**What you are asked to do**.
Report every line below that holds the word "reflexivity".
[Opening Records for the exercise section]
(** X10.  A handle that has been released, reset or moved from is
    empty: [operator bool] gives [false] and its destructor destroys
    nothing. *)
Theorem vacated_handle_is_empty s h p s' :
  handles s !! h = Some p →
  run (release h) s = Done p s' ∨
  run (reset h) s = Done tt s' ∨
  (∃ b, b ≠ h ∧ run (ctor_copy b h) s = Done tt s') →
  run (operator_bool h) s' = Done false s' ∧
  ∃ s'', run (dtor h) s' = Done tt s'' ∧ deleted s'' = deleted s'.
Proof.
  intros Hh Hop.
  assert (handles s' !! h = Some nullptr) as Hh'.
  { destruct Hop as [Hop | [Hop | (b & Hb & Hop)]].
    - rewrite (run_release _ _ _ Hh) in Hop. injection Hop as <-.
      cbn [handles]. apply lookup_insert_eq.
    - rewrite (run_reset _ _ _ Hh) in Hop. injection Hop as <-.
      cbn [handles]. apply lookup_insert_eq.
    - rewrite (run_ctor_copy _ _ _ _ Hh) in Hop. injection Hop as <-.
      cbn [handles]. apply lookup_insert_eq. }
  split; [by rewrite (run_operator_bool _ _ _ Hh') |].
  eexists. split; [by apply run_dtor |]. cbn [deleted].
  unfold destroyed. rewrite decide_True by done. apply app_nil_r.
Qed.

(** X11.  The six comparison operators agree with one another on any
    two live handles: [!=] is the negation of [==], [>] and [>=] are
    [<] and [<=] with the operands exchanged, [<=] is [<] or [==], and
    [>=] is the negation of [<]. *)
Theorem comparison_operators_agree s l r p q :
  handles s !! l = Some p →
  handles s !! r = Some q →
  ∃ eq ne le lt ge gt lt' le',
    run (operator_eq l r) s = Done eq s ∧
    run (operator_ne l r) s = Done ne s ∧
    run (operator_le l r) s = Done le s ∧
    run (operator_lt l r) s = Done lt s ∧
    run (operator_ge l r) s = Done ge s ∧
    run (operator_gt l r) s = Done gt s ∧
    run (operator_lt r l) s = Done lt' s ∧
    run (operator_le r l) s = Done le' s ∧
    ne = negb eq ∧ gt = lt' ∧ ge = le' ∧
    le = lt || eq ∧ ge = negb lt ∧ (lt && gt = false).
Proof.
  intros Hl Hr.
  exists (p =? q), (negb (p =? q)), (p <=? q), (p <? q), (q <=? p), (q <? p),
    (q <? p), (q <=? p).
  split; [exact (run_compare N.eqb l r s p q Hl Hr) |].
  split; [exact (run_compare (λ x y, negb (x =? y)) l r s p q Hl Hr) |].
  split; [exact (run_compare N.leb l r s p q Hl Hr) |].
  split; [exact (run_compare N.ltb l r s p q Hl Hr) |].
  split; [exact (run_compare (λ x y, y <=? x) l r s p q Hl Hr) |].
  split; [exact (run_compare (λ x y, y <? x) l r s p q Hl Hr) |].
  split; [exact (run_compare N.ltb r l s q p Hr Hl) |].
  split; [exact (run_compare N.leb r l s q p Hr Hl) |].
  split; [done |]. split; [done |]. split; [done |].
  destruct (N.eqb_spec p q), (N.leb_spec p q), (N.ltb_spec p q),
    (N.leb_spec q p), (N.ltb_spec q p); cbn; (done || lia).
Qed.
End composition.

Section whole_class.
Import unique_ptr.
Implicit Types (s : state) (h : loc) (p q : addr) (c : call).

(** X12.  Exclusive ownership.  In every state a client reaches by
    calls within the contract, two live handles that hold the same
    non-null address are one and the same handle. *)
Theorem reachable_exclusive_ownership s h1 h2 p :
  reachable s →
  handles s !! h1 = Some p →
  handles s !! h2 = Some p →
  p ≠ nullptr →
  h1 = h2.
Proof. intros Hs. apply (inv_exclusive s (reachable_inv s Hs)). Qed.

End whole_class.

Section edge_cases.
Import unique_ptr.
Implicit Types (s : state) (h a b c : loc) (p q : addr).

(** X16.  Operations on an empty handle.  On a live handle holding
    [nullptr], [release()] returns [nullptr] and changes nothing; and
    transfer-constructing from it gives another empty handle, with no
    other change. *)
Theorem empty_handle_operations s h :
  handles s !! h = Some nullptr →
  run (release h) s = Done nullptr s ∧
  (∀ b, run (ctor_copy b h) s =
          Done tt (State (<[h := nullptr]> (<[b := nullptr]> (handles s)))
                         (deleted s))) ∧
  (∀ b, b ≠ h →
     ∃ s', run (ctor_copy b h) s = Done tt s' ∧
           run (operator_bool b) s' = Done false s' ∧
           run (operator_eq b h) s' = Done true s').
Proof.
  intros Hh. split; [| split].
  - rewrite (run_release _ _ _ Hh). f_equal.
    apply state_eq; cbn [handles deleted]; [by apply insert_id | done].
  - intros b. by apply run_ctor_copy.
  - intros b Hb.
    set (s' := State (<[h := nullptr]> (<[b := nullptr]> (handles s)))
                     (deleted s)).
    assert (handles s' !! b = Some nullptr) as Hb'
      by (cbn [s' handles]; by simplify_map_eq).
    assert (handles s' !! h = Some nullptr) as Hh'
      by (cbn [s' handles]; by simplify_map_eq).
    exists s'. split; [by apply run_ctor_copy |].
    split; [by rewrite (run_operator_bool _ _ _ Hb') |].
    exact (run_compare N.eqb b h s' nullptr nullptr Hb' Hh').
Qed.
End edge_cases.

(** ** The further properties at concrete states *)

Lemma unowned_by_decide p (m : gmap loc addr) :
  bool_decide (unowned p (State m [])) = true → unowned p (State m []).
Proof. apply bool_decide_eq_true_1. Qed.

Lemma two_handles_reachable : reachable two_handles.
Proof.
  eapply (reachable_call contract _ (Call_ctor_ptr 1%nat 5)).
  - eapply (reachable_call contract _ (Call_ctor_ptr 2%nat 7)).
    + apply reachable_init.
    + right. apply unowned_by_decide. vm_compute. reflexivity.
    + reflexivity.
  - right. apply unowned_by_decide. vm_compute. reflexivity.
  - reflexivity.
Qed.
[Closing Records for the exercise section]
**Solution to the exercise**.
    + right. apply unowned_by_decide. vm_compute. reflexivity.
    + reflexivity.
  - right. apply unowned_by_decide. vm_compute. reflexivity.
  - reflexivity.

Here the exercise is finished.